Xenobiotic-metabolising enzymes of the GI microbiota: (i) The reductive cleavage of azo (N=N) bonds is performed by bacterial azoreductases. Three groups of azoreductases have been described: flavin-dependent NADH preferred azoreductases, flavin-dependent NADPH preferred azoreductases and flavin-free NADPH preferred azoreductases. (ii) Bacterial nitroreductases reduce nitro (–NO₂) functional groups to the corresponding amines. Two types of bacterial nitroreductases have been described: type 1 nitroreductases are oxygen-insensitive and catalyse the sequential reduction of nitro groups through the addition of electron pairs from NAD(P)H to produce the nitroso, hydroxylamino and amino derivatives.
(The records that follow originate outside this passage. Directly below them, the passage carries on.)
(** * newsboat [src/utils.cpp]: the line tokenizers

    A shallow embedding of [utils::append_escapes], [utils::tokenize_quoted],
    [utils::extract_token_quoted], [utils::tokenize], [utils::tokenize_spaced]
    and [utils::tokenize_nl], with the properties their specification states.

    Conventions of the embedding (LP64 target):
    - [std::string] is a list of characters; its length is below [npos];
    - [std::string::size_type] is a 64 bit unsigned integer, modelled in [Z]
      with its wrap-around written out; [npos] is its largest value;
    - [unsigned int] is a 32 bit unsigned integer;
    - [substr] throws [std::out_of_range] when the start position is past the
      end: this is the [Throw] outcome;
    - [while] and [for] loops are iterated with fuel; a loop that has not left
      when the fuel is used up is the [OutOfFuel] outcome. *)

From Stdlib Require Import ZArith List Bool Ascii String Lia.
Import ListNotations.
Local Open Scope Z_scope.

(** ** Outcomes of a call *)

Inductive outcome (A : Type) : Type :=
| Ok (a : A)
| Throw
| OutOfFuel.

Arguments Ok {A} a.
Arguments Throw {A}.
Arguments OutOfFuel {A}.

Definition bind {A B : Type} (m : outcome A) (k : A -> outcome B) : outcome B :=
  match m with
  | Ok a => k a
  | Throw => Throw
  | OutOfFuel => OutOfFuel
  end.

Notation "x <- m ;; k" := (bind m (fun x => k))
  (at level 61, m at next level, right associativity).

(** ** The parts of [std::string] the tokenizers use *)

Module cxx.

Abbreviation cstring := (list ascii).

(** String literals of the source. *)
Definition lit (s : String.string) : cstring := list_ascii_of_string s.

Definition size_max : Z := 2 ^ 64.
Definition npos : Z := size_max - 1.
Definition uint_max : Z := 2 ^ 32.

Definition size (s : cstring) : Z := Z.of_nat (List.length s).

(** Unsigned subtraction and increment on [size_type], and the increment of
    an [unsigned int]. *)
Definition size_sub (a b : Z) : Z := (a - b) mod size_max.
Definition size_add (a b : Z) : Z := (a + b) mod size_max.
Definition uint_succ (i : Z) : Z := (i + 1) mod uint_max.

(** Membership of a character in a delimiter string. *)
Definition is_delim (delimiters : cstring) (c : ascii) : bool :=
  existsb (Ascii.eqb c) delimiters.

Definition not_delim (delimiters : cstring) (c : ascii) : bool :=
  negb (is_delim delimiters c).

(** Index of the first character of [s] that satisfies [p], counted from
    [idx]; [npos] when there is none. *)
Fixpoint find_if_from (p : ascii -> bool) (s : cstring) (idx : Z) : Z :=
  match s with
  | [] => npos
  | c :: s' => if p c then idx else find_if_from p s' (idx + 1)
  end.

(** [s.find_first_of(delimiters, pos)] *)
Definition find_first_of (s delimiters : cstring) (pos : Z) : Z :=
  if size s <=? pos then npos
  else find_if_from (is_delim delimiters) (skipn (Z.to_nat pos) s) pos.

(** [s.find_first_not_of(delimiters, pos)] *)
Definition find_first_not_of (s delimiters : cstring) (pos : Z) : Z :=
  if size s <=? pos then npos
  else find_if_from (not_delim delimiters) (skipn (Z.to_nat pos) s) pos.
Type 2 nitroreductases are oxygen-sensitive and catalyse the single-electron reduction of the nitro group to produce a nitro anion radical. (iii) Endogenous sulfate esters are hydrolysed in the GI tract by sulfatases of bacterial origin. (iv) Glutathione conjugates of xenobiotics are also extensively excreted in the bile. They are degradated by various mammalian enzymes (γ-glutamyl transpeptidase and carboxypeptidase), resulting in the formation of cysteine conjugates. These cysteine conjugates may reach part of the GI tract that contain ß-lyase activity and be converted to their corresponding thiol. (v) ß-glucuronidases are present throughout the GI tract and play a role in the hydrolysis of xenobiotic glucuronides, the largest class of xenobiotic conjugates excreted in bile. The intestinal microorganisms are thought to be the major source of ß-glucuronidase because hydrolysis of many xenobiotic glucuronides is dramatically reduced (>90%) in GF or antibiotic-treated rats.